Methods Ten fourth-year medical students were randomized into two groups: 1) standard curriculum or 2) standard curriculum plus a VR module. The standard curriculum consisted of instructional literature, a video describing CVC placement, and practice on a mannequin. All subjects completed a pre-study questionnaire which recorded their demographic data, history of VR and video game use, and self-perception of procedural ability. Participants in the VR group were assessed on CVC placement on a mannequin before and after completing the VR module. While the VR group completed the simulation, the control group was allowed to re-review the instructional material before being assessed on CVC placement. Then, all subjects completed a post-study questionnaire.

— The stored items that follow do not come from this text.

(** Two co-speaker rows invite the same user to the same proposal. *)
Definition same_invitation (a b : AdditionalSpeaker.t) : Prop :=
  User.pk (AdditionalSpeaker.user a) = User.pk (AdditionalSpeaker.user b)
  /\ AdditionalSpeaker.proposal_type a = AdditionalSpeaker.proposal_type b
  /\ AdditionalSpeaker.proposal_id a = AdditionalSpeaker.proposal_id b.

(** Two reviews are of the same proposal at the same stage. *)
Definition same_review_slot (a b : LLMReview.t) : Prop :=
  LLMReview.proposal a = LLMReview.proposal b
  /\ LLMReview.stage a = LLMReview.stage b.

(** The stored co-speaker rows for one (user, proposal type, proposal id). *)
Definition invitations_of (user_pk proposal_type proposal_id : Z)
    (l : list AdditionalSpeaker.t) : list AdditionalSpeaker.t :=
  filter
    (fun a =>
       (User.pk (AdditionalSpeaker.user a) =? user_pk)
       && (AdditionalSpeaker.proposal_type a =? proposal_type)
       && (AdditionalSpeaker.proposal_id a =? proposal_id))
    l.

(** The stored reviews for one (proposal, stage). *)
Definition reviews_of (proposal : Z) (stage : string) (l : list LLMReview.t)
  : list LLMReview.t :=
  filter
    (fun r =>
       (LLMReview.proposal r =? proposal)
       && (LLMReview.stage r =? stage)%string)
    l.

(** No two rows of [l] agree on all the columns of a constraint. *)
Definition keys_distinct {A : Type} (column : string -> A -> value)
    (unique_together : list (list string)) (l : list A) : Prop :=
  forall group, In group unique_together ->
    NoDup (map (unique_key column group) l).

(** The members of [A] whose [cancelled] flag is false. *)
Definition non_cancelled (A : list AdditionalSpeaker.t)
  : list AdditionalSpeaker.t :=
  filter (fun a => negb (AdditionalSpeaker.cancelled a)) A.
(** * e-Fuse bring-up of the ES3 bridge boot ROM

    A shallow embedding of [chips/es3tsb/src/es3_efuse.c]: the bit counter
    [count_ones], the Hamming-weight validator [valid_hamming_weight], the
    constant-buffer test [is_buf_const], the endpoint-identifier deriver
    [get_endpoint_id] and the boot-time sequence [efuse_init].

    Conventions of the embedding.
    - The target is a 32-bit little-endian ARM core: [int] and [uint32_t]
      are 32 bits wide.  Machine integers are values in [Z]; every
      conversion to a machine type is written out ([uint8_t], [uint32_t],
      [int]), the signed one as two's-complement wrap-around, and the
      additions to the [int] counter of [count_ones] are the machine's
      wrapping additions.  The signed product [len * 8] of
      [valid_hamming_weight] has a value only when it is representable
      ([int_mul]): where it overflows, C leaves the behaviour undefined and
      the call has no result.
    - A pointer into a byte buffer or to an object is the list of bytes
      from the pointed address on; advancing the pointer drops bytes from
      the front, and a store through it replaces the leading bytes.  A read
      past the end of the modelled bytes yields zero bytes; the theorems
      state when the buffer covers the length that is passed.
    - A [while] loop is a [Fixpoint] on a fuel argument that tests the loop
      condition at each step.  The callers pass the byte count as fuel, and
      the loop lemmas ([count_ones_loop32_spec], [count_ones_loop8_spec],
      [is_buf_const_loop32_spec], [is_buf_const_loop8_spec]) show that the
      loops end on their exit condition and never on the fuel.
    - Global state (the last error, the cached VID and PID, the static
      [ims_value] buffer, the hash context) and the accesses to the chip
      are threaded through a state monad; every access to a collaborator
      is recorded in a trace.
    - The debug calls inside the e-Fuse routines ([dbgprint],
      [dbgprintx32], [dbgprintx64]) are not modelled there.  The hexadecimal
      printers of [common/src/debug.c] are embedded on their own, the
      console being the list of the [dbgputc] and [dbgprint] calls made. *)

From Stdlib Require Import ZArith List Lia Bool.
From coqutil Require Import Byte Word.LittleEndianList.
Import ListNotations.
Local Open Scope Z_scope.

(** ** Machine integers and memory *)

Module Ctypes.

(** Conversion to [uint8_t]. *)
Definition uint8_t (z : Z) : Z := z mod 2 ^ 8.

(** Conversion to [uint32_t]. *)
Definition uint32_t (z : Z) : Z := z mod 2 ^ 32.

(** Conversion to [int]: reduction modulo 2^32 into [-2^31, 2^31). *)
Definition int (z : Z) : Z := (z + 2 ^ 31) mod 2 ^ 32 - 2 ^ 31.

Definition INT_MAX : Z := 2 ^ 31 - 1.
Definition INT_MIN : Z := - 2 ^ 31.

(** The product of two [int]s.  Signed overflow is undefined in C: the
    product has a value only when it is representable. *)
Definition int_mul (a b : Z) : option Z :=
  let p := a * b in
  if (INT_MIN <=? p) && (p <=? INT_MAX) then Some p else None.

(** The value of a call whose evaluation is defined, for the callers that
    pass a constant length. *)
Definition defined (r : option bool) : bool :=
  match r with
  | Some b => b
  | None => false
  end.

(** Reading a [uint8_t] through a pointer. *)
Definition deref8 (buf : list byte) : Z := byte.unsigned (hd Byte.x00 buf).

(** Reading a [uint32_t] through a pointer (little-endian). *)
Definition deref32 (buf : list byte) : Z := le_combine (firstn 4 buf).

(** The four bytes of a [uint32_t] object, in memory order. *)
Definition bytes_of_uint32 (x : Z) : list byte := le_split 4 x.

(** [memcpy(dst, src, n)]: the destination after the copy. *)
Definition memcpy (dst src : list byte) (n : nat) : list byte :=
  firstn n src ++ skipn n dst.

End Ctypes.

Import Ctypes.

(** ** Masks used by [count_ones] *)

Definition MASK8_1S : Z := 0x55.
Definition MASK8_2S : Z := 0x33.
Definition MASK8_4S : Z := 0x0f.

Definition MASK32_1S : Z := 0x55555555.
Definition MASK32_2S : Z := 0x33333333.
Definition MASK32_4S : Z := 0x0f0f0f0f.
Definition MASK32_8S : Z := 0x00ff00ff.
Definition MASK32_16S : Z := 0x0000ffff.

(** ** [union large_uint] *)

Module large_uint.

(** The bytes from the address of the union on, the eight bytes of the
    object first, in memory order; [low] and [high] overlay the two halves
    of [quad].  A store replaces the bytes of its member and leaves the
    others. *)
Definition t : Type := list byte.
(** * The Gemini sentiment client: transport retry loop and response decoder

    A shallow embedding of [src/gemini_client.py] (class [GeminiClient]) and
    the properties of its retry loop ([_make_api_request]) and of its
    response-recovery pipeline ([_parse_api_response] and its helpers).

    Conventions of the model.
    - A Python [str] is a [list ascii].  The characters below 128 are the
      ASCII characters; the characters from 128 on stand for the bytes of the
      UTF-8 form of any other character, which are neither white space nor
      cased here (the white space and the case mappings of Python outside
      ASCII are not modelled).
    - A Python [float] is the exact value of the decimal it was read from
      (a reduced [Q]) or one of the three special values; the rounding to
      binary64 and the overflow of huge literals are not modelled.  Rounding
      is monotone and keeps 0.0 and 1.0, so the comparisons stated below
      carry over.
    - Exceptions are values of [exn]; a computation that may raise returns a
      [result]. Logging is left out: it has no effect on the results. *)

From Stdlib Require Import List Ascii String ZArith QArith Qreduction Bool Lia Arith.
From Stdlib Require Import DecimalString.
Import ListNotations.

Local Open Scope Z_scope.

#[local] Set Warnings "-register-all".

(** ** Python values shared by both halves of the client *)

Abbreviation text := (list ascii).

(** A string literal of the source, as a [text]. *)
Definition str (s : string) : text := list_ascii_of_string s.

(** The double quote, and a literal in which every single quote stands for
    a double quote: [txt "{'a': 1}"] is the text [{"a": 1}]. *)
Definition dquote : ascii := "034"%char.

Definition txt (s : string) : text :=
  map (fun c => if Ascii.eqb c "'" then dquote else c) (str s).

Inductive pyfloat : Type :=
| Fin (q : Q)
| NaN
| PosInf
| NegInf.

(** The float written [m * 10^e]. *)
Definition dec (m e : Z) : pyfloat :=
  Fin (Qred (if 0 <=? e then inject_Z (m * 10 ^ e) else Qmake m (Z.to_pos (10 ^ (- e))))).

(** [a <= b] on floats, as Python compares them ([nan] compares false). *)
Definition fle (a b : pyfloat) : bool :=
  match a, b with
  | NaN, _ | _, NaN => false
  | NegInf, _ => true
  | _, PosInf => true
  | Fin x, Fin y => Qle_bool x y
  | _, _ => false
  end.

Inductive json : Type :=
| JNull
| JBool (b : bool)
| JInt (z : Z)
| JFloat (f : pyfloat)
| JString (s : text)
| JArray (l : list json)
| JObject (kvs : list (text * json)).

Inductive exn : Type :=
| GeminiAPIError (msg : text)
| Timeout (msg : text)
| ConnectionError (msg : text)
| JSONDecodeError
| TypeError
| ValueError
| OverflowError
| KeyError
| IndexError
| AttributeError
| RecursionError.

Inductive result (A : Type) : Type :=
| Ok (a : A)
| Raise (e : exn).
Arguments Ok {A} a.
Arguments Raise {A} e.

Definition bind {A B} (r : result A) (k : A -> result B) : result B :=
  match r with
  | Ok a => k a
  | Raise e => Raise e
  end.

Notation "x <- c ;; k" := (bind c (fun x => k))
  (at level 61, c at next level, right associativity).

(** ** Operations of [str] *)

Module Str.

Definition eqb (a b : text) : bool :=
  if list_eq_dec Ascii.ascii_dec a b then true else false.

Definition code (c : ascii) : Z := Z.of_N (N_of_ascii c).

(** White space of [str.strip] and of the class [\s] of [re] on ASCII:
    tab, line feed, vertical tab, form feed, carriage return, the four
    separators 28 to 31 and the space. *)
Definition isspace (c : ascii) : bool :=
  let n := code c in
  ((9 <=? n) && (n <=? 13)) || ((28 <=? n) && (n <=? 32)).

Fixpoint lstrip (s : text) : text :=
  match s with
  | c :: s' => if isspace c then lstrip s' else s
  | [] => []
  end.

Definition rstrip (s : text) : text := rev (lstrip (rev s)).

Definition strip (s : text) : text := rstrip (lstrip s).

Fixpoint startswith (s p : text) : bool :=
  match p, s with
  | [], _ => true
  | a :: p', b :: s' => Ascii.eqb a b && startswith s' p'
  | _ :: _, [] => false
  end.

Definition endswith (s p : text) : bool := startswith (rev s) (rev p).

(** [p in s] *)
Fixpoint contains (s p : text) : bool :=
  startswith s p ||
  match s with
  | [] => false
  | _ :: s' => contains s' p
  end.
(** A withdrawal either commits nothing and reports no success, or commits
    the debited wallet together with its one transaction document. *)
Lemma withdraw_cases fl now userId amount db :
  (is_ok (fst (withdraw fl now userId amount db)) = false
   /\ snd (withdraw fl now userId amount db) = db)
  \/ exists a wallet,
       amount = Some a /\ (0 < a)%Q /\ wallets db !! userId = Some wallet
       /\ (a <= Wallet.balance wallet)%Q
       /\ withdraw fl now userId amount db
          = (Ok "Withdrawal successful" (Wallet.balance wallet - a)%Q
               (annotated (transactions db) now userId
                  (withdrawal_doc now userId a wallet)),
             withdrawn now userId a wallet db).
Proof.
  unfold withdraw, route, withdraw_body.
  destruct amount as [a|]; [|left; split; reflexivity].
  destruct (bad_amount a) eqn:Ha; [left; split; reflexivity|].
  apply bad_amount_false in Ha.
  destruct (wallets db !! userId) as [wallet|] eqn:Hw;
    [|step_handler; left; split; reflexivity].
  destruct (Qltb (Wallet.balance wallet) a) eqn:Hb;
    [step_handler; left; split; reflexivity|].
  pose proof (proj1 (Qltb_false _ _) Hb) as Hle.
  unfold annotated, withdrawn.
  destruct (detectFraud (transactions db) now userId
              (withdrawal_doc now userId a wallet)) eqn:Hd;
    unfold withdrawal_doc in *; step_handler;
    try (left; split; reflexivity).
  all: right; exists a, wallet;
    unfold annotated, withdrawal_doc; rewrite ?Hd, ?save_created; auto.
Qed.

(** A transfer either commits nothing and reports no success, or commits
    both wallets together with its one transaction document. *)
Lemma transfer_cases fl now userId toEmail amount db :
  (is_ok (fst (transfer fl now userId toEmail amount db)) = false
   /\ snd (transfer fl now userId toEmail amount db) = db)
  \/ exists e a recipient senderWallet recipientWallet,
       toEmail = Some e /\ amount = Some a /\ (0 < a)%Q
       /\ resolve e db = Some recipient
       /\ User._id recipient <> userId
       /\ wallets db !! userId = Some senderWallet
       /\ (a <= Wallet.balance senderWallet)%Q
       /\ wallets db !! User._id recipient = Some recipientWallet
       /\ transfer fl now userId toEmail amount db
          = (Ok "Transfer successful" (Wallet.balance senderWallet - a)%Q
               (annotated (transactions db) now userId
                  (transfer_doc now userId (User._id recipient) a
                     senderWallet)),
             transferred now userId (User._id recipient) a senderWallet
               recipientWallet db).
Proof.
  unfold transfer, route, transfer_body.
  destruct toEmail as [e|]; [|left; split; reflexivity].
  destruct amount as [a|]; [|left; split; reflexivity].
  destruct (String.eqb e ""); [left; split; reflexivity|].
  destruct (bad_amount a) eqn:Ha; [left; split; reflexivity|].
  apply bad_amount_false in Ha. cbn [orb].
  destruct (resolve e db) as [recipient|] eqn:Hr; unfold resolve in Hr;
    [|step_handler; left; split; reflexivity].
  destruct (N.eqb (User._id recipient) userId) eqn:Hself;
    [step_handler; left; split; reflexivity|].
  pose proof (proj1 (N.eqb_neq _ _) Hself) as Hne.
  destruct (wallets db !! userId) as [senderWallet|] eqn:Hs;
    [|step_handler; left; split; reflexivity].
  destruct (Qltb (Wallet.balance senderWallet) a) eqn:Hb;
    [step_handler; left; split; reflexivity|].
  pose proof (proj1 (Qltb_false _ _) Hb) as Hle.
  destruct (wallets db !! User._id recipient) as [recipientWallet|] eqn:Hrw;
    [|step_handler; left; split; reflexivity].
  unfold annotated, transferred.
  destruct (detectFraud (transactions db) now userId
              (transfer_doc now userId (User._id recipient) a senderWallet))
    eqn:Hd;
    unfold transfer_doc in *; step_handler;
    try (left; split; reflexivity).
  all: right; exists e, a, recipient, senderWallet, recipientWallet;
    unfold annotated, transfer_doc, resolve;
    rewrite ?Hd, ?save_created; repeat split; auto.
Qed.

(** ** The amount check comes first *)

Lemma deposit_invalid fl now userId amount db :
  invalid_amount amount ->
  deposit fl now userId amount db = (INVALID_AMOUNT, db).
Proof.
  intros H. unfold deposit, route, deposit_body.
  destruct amount as [a|]; [|reflexivity].
  apply bad_amount_true in H. rewrite H. reflexivity.
Qed.

Lemma withdraw_invalid fl now userId amount db :
  invalid_amount amount ->
  withdraw fl now userId amount db = (INVALID_AMOUNT, db).
Proof.
  intros H. unfold withdraw, route, withdraw_body.
  destruct amount as [a|]; [|reflexivity].
  apply bad_amount_true in H. rewrite H. reflexivity.
Qed.

Lemma transfer_invalid fl now userId toEmail amount db :
  invalid_amount amount ->
  transfer fl now userId toEmail amount db = (INVALID_TRANSFER, db).
Proof.
  intros H. unfold transfer, route, transfer_body.
  destruct toEmail as [e|], amount as [a|]; try reflexivity.
  apply bad_amount_true in H. rewrite H, orb_true_r. reflexivity.
Qed.

(** ** The handlers when no call rejects *)

Lemma deposit_commits now userId a wallet db :
  (0 < a)%Q -> wallets db !! userId = Some wallet ->
  deposit no_faults now userId (Some a) db
  = (Ok "Deposit successful" (Wallet.balance wallet + a)%Q
       (annotated (transactions db) now userId
          (deposit_doc now userId a wallet)),
     deposited now userId a wallet db).
Proof.
  intros Ha Hw. apply bad_amount_false in Ha.
  unfold deposit, route, deposit_body. rewrite Ha.
  unfold annotated, deposited.
  destruct (detectFraud (transactions db) now userId
              (deposit_doc now userId a wallet)) eqn:Hd;
    unfold deposit_doc in *; step_handler;
    unfold annotated, deposit_doc; rewrite ?Hd, ?save_created; reflexivity.
Qed.

Lemma withdraw_commits now userId a wallet db :
  (0 < a)%Q -> wallets db !! userId = Some wallet ->
  (a <= Wallet.balance wallet)%Q ->
  withdraw no_faults now userId (Some a) db
  = (Ok "Withdrawal successful" (Wallet.balance wallet - a)%Q
       (annotated (transactions db) now userId
          (withdrawal_doc now userId a wallet)),
     withdrawn now userId a wallet db).
Proof.
  intros Ha Hw Hb. apply bad_amount_false in Ha. apply Qltb_false in Hb.
  unfold withdraw, route, withdraw_body. rewrite Ha.
  unfold annotated, withdrawn.
  destruct (detectFraud (transactions db) now userId
              (withdrawal_doc now userId a wallet)) eqn:Hd;
    unfold withdrawal_doc in *; step_handler;
    unfold annotated, withdrawal_doc; rewrite ?Hd, ?save_created;
    reflexivity.
Qed.


Lemma transfer_commits now userId e a recipient senderWallet recipientWallet
    db :
  e <> "" -> (0 < a)%Q -> resolve e db = Some recipient ->
  User._id recipient <> userId ->
  wallets db !! userId = Some senderWallet ->
  (a <= Wallet.balance senderWallet)%Q ->
  wallets db !! User._id recipient = Some recipientWallet ->
  transfer no_faults now userId (Some e) (Some a) db
  = (Ok "Transfer successful" (Wallet.balance senderWallet - a)%Q
       (annotated (transactions db) now userId
          (transfer_doc now userId (User._id recipient) a senderWallet)),
     transferred now userId (User._id recipient) a senderWallet
       recipientWallet db).
Proof.
  intros He Ha Hr Hself Hs Hb Hrw.
  apply bad_amount_false in Ha. apply Qltb_false in Hb.
  apply String.eqb_neq in He. apply N.eqb_neq in Hself.
  unfold resolve in Hr.
  unfold transfer, route, transfer_body. rewrite He, Ha. cbn [orb].
  unfold annotated, transferred.
  destruct (detectFraud (transactions db) now userId
              (transfer_doc now userId (User._id recipient) a senderWallet))
    eqn:Hd;
    unfold transfer_doc in *; step_handler;
    unfold annotated, transfer_doc; rewrite ?Hd, ?save_created;
    reflexivity.
Qed.

(** ** The annotation leaves the financial fields alone *)

Lemma annotated_financial Transactions now userId doc :
  let doc' := annotated Transactions now userId doc in
  Transaction.fromUserId doc' = Transaction.fromUserId doc
  /\ Transaction.toUserId doc' = Transaction.toUserId doc
  /\ Transaction.amount doc' = Transaction.amount doc
  /\ Transaction.type doc' = Transaction.type doc
  /\ Transaction.currency doc' = Transaction.currency doc
  /\ Transaction.createdAt doc' = Transaction.createdAt doc.
Proof.
  unfold annotated. destruct (detectFraud _ _ _ _); cbn; auto 10.
Qed.

Lemma annotated_flagReason Transactions now userId doc :
  Transaction.flagReason doc = None ->
  Transaction.flagReason (annotated Transactions now userId doc)
  = detectFraud Transactions now userId doc.
Proof.
  intros H. unfold annotated. destruct (detectFraud _ _ _ _); cbn; auto.
Qed.

Lemma annotated_isFlagged Transactions now userId doc :
  Transaction.isFlagged doc = false ->
  Transaction.isFlagged (annotated Transactions now userId doc)
  = match detectFraud Transactions now userId doc with
    | Some _ => true
    | None => false
    end.
Proof.
  intros H. unfold annotated. destruct (detectFraud _ _ _ _); cbn; auto.
Qed.

(** * Claims *)

(** ** C2: a non-positive or missing amount *)

(** C2.  With an amount that is missing or [<= 0], [/deposit] and
    [/withdraw] answer 400 "Valid amount is required" and [/transfer]
    answers 400 "Valid recipient email and amount are required"; in all
    three the database (every wallet, the whole ledger) is left as it was.
    No database call is made before the check, so no fault can change
    this. *)
Theorem invalid_amount_rejected fl now userId toEmail amount db :
  invalid_amount amount ->
  deposit fl now userId amount db = (INVALID_AMOUNT, db)
  /\ withdraw fl now userId amount db = (INVALID_AMOUNT, db)
  /\ transfer fl now userId toEmail amount db = (INVALID_TRANSFER, db).
Proof.
  intros H. split; [|split].
  - apply deposit_invalid, H.
  - apply withdraw_invalid, H.
  - apply transfer_invalid, H.
Qed.

Lemma invalid_amount_rejected_witness :
  invalid_amount (Some (-5)%Q)
  /\ deposit no_faults 0 alice (Some (-5)%Q) example_db
     = (INVALID_AMOUNT, example_db)
  /\ withdraw no_faults 0 alice (Some (-5)%Q) example_db
     = (INVALID_AMOUNT, example_db)
  /\ transfer no_faults 0 alice (Some "bob@example.com") (Some (-5)%Q)
       example_db
     = (INVALID_TRANSFER, example_db).
Proof.
  assert (H : invalid_amount (Some (-5)%Q)) by (vm_compute; discriminate).
  split; [exact H|].
  exact (invalid_amount_rejected no_faults 0 alice (Some "bob@example.com")
           (Some (-5)%Q) example_db H).
Defined.

(** ** C3: withdrawing the full balance, and more than the balance *)



(** ** C7: the large-withdrawal rule *)

(** The second rule of [detectFraud]: a WITHDRAWAL document above 1000 is
    classified "Large withdrawal", whatever the history (the first rule
    only looks at TRANSFER documents). *)
Lemma large_withdrawal_rule Transactions now userId doc :
  Transaction.type doc = WITHDRAWAL ->
  (1000 < Transaction.amount doc)%Q ->
  detectFraud Transactions now userId doc = Some LARGE.
Proof.
  intros Hty Hamt. apply Qltb_true in Hamt.
  unfold detectFraud. rewrite Hty, Hamt. reflexivity.
Qed.

(** C7.  Any WITHDRAWAL document with an amount above 1000 is classified
    "Large withdrawal"; and from a wallet holding 2000, when no database
    call rejects, a withdrawal of 1500 succeeds, the reported and stored
    balance are 500, and the returned transaction is a WITHDRAWAL of 1500
    with [isFlagged = true] and [flagReason = "Large withdrawal"]. *)
Theorem large_withdrawal_flagged now userId wallet db :
  wallets db !! userId = Some wallet ->
  (Wallet.balance wallet == 2000)%Q ->
  (forall Transactions now' uid doc,
      Transaction.type doc = WITHDRAWAL ->
      (1000 < Transaction.amount doc)%Q ->
      detectFraud Transactions now' uid doc = Some "Large withdrawal")
  /\ exists b tx db' wallet',
      withdraw no_faults now userId (Some 1500%Q) db
      = (Ok "Withdrawal successful" b tx, db')
      /\ (b == 500)%Q
      /\ wallets db' !! userId = Some wallet'
      /\ (Wallet.balance wallet' == 500)%Q
      /\ Transaction.type tx = WITHDRAWAL
      /\ Transaction.amount tx = 1500%Q
      /\ Transaction.isFlagged tx = true
      /\ Transaction.flagReason tx = Some "Large withdrawal".
Proof.
  intros Hw Hb. split; [exact large_withdrawal_rule|].
  eexists _, _, _, _. split.
  - apply (withdraw_commits now userId 1500%Q wallet db); auto.
    + reflexivity.
    + lra.
  - unfold withdrawn; cbn [wallets]. rewrite lookup_insert_eq.
    unfold annotated.
    rewrite (large_withdrawal_rule (transactions db) now userId
               (withdrawal_doc now userId 1500%Q wallet))
      by reflexivity.
    cbn [flag Wallet.balance Transaction.type Transaction.amount
         Transaction.isFlagged Transaction.flagReason withdrawal_doc].
    repeat split; try reflexivity; cbn [Wallet.balance]; lra.
Qed.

Results There were no differences in any baseline characteristics including years of clinical experience, prior CVC experience, or VR familiarity. Similarly, there were no differences in any procedural metrics, such as completion time, between groups or in the VR group crossover analysis. The VR group rated their system as significantly easier to use than the standard group rated the mannequin. Further, using a system usability scale (SUS), the VR system was found to be superior. Specifically, VR participants thought the system had well-integrated functions and was less cumbersome than the mannequin. Lastly, the VR group matched the standard group regarding improved comfort with placing a central line. Both groups rated their comfort significantly higher on the post-survey compared to the pre-survey.

Conclusion In conclusion, an instructional VR module can be a valuable addition for teaching CVC placement at the medical student level. The VR system ranked higher on the SUS compared to the mannequin, in fact, its score was slightly better than that of an inhaler as defined by previous literature. Medical students thought that the VR was easy to use, had streamlined functionality, was less cumbersome than a mannequin and improved their comfort placing a CVC.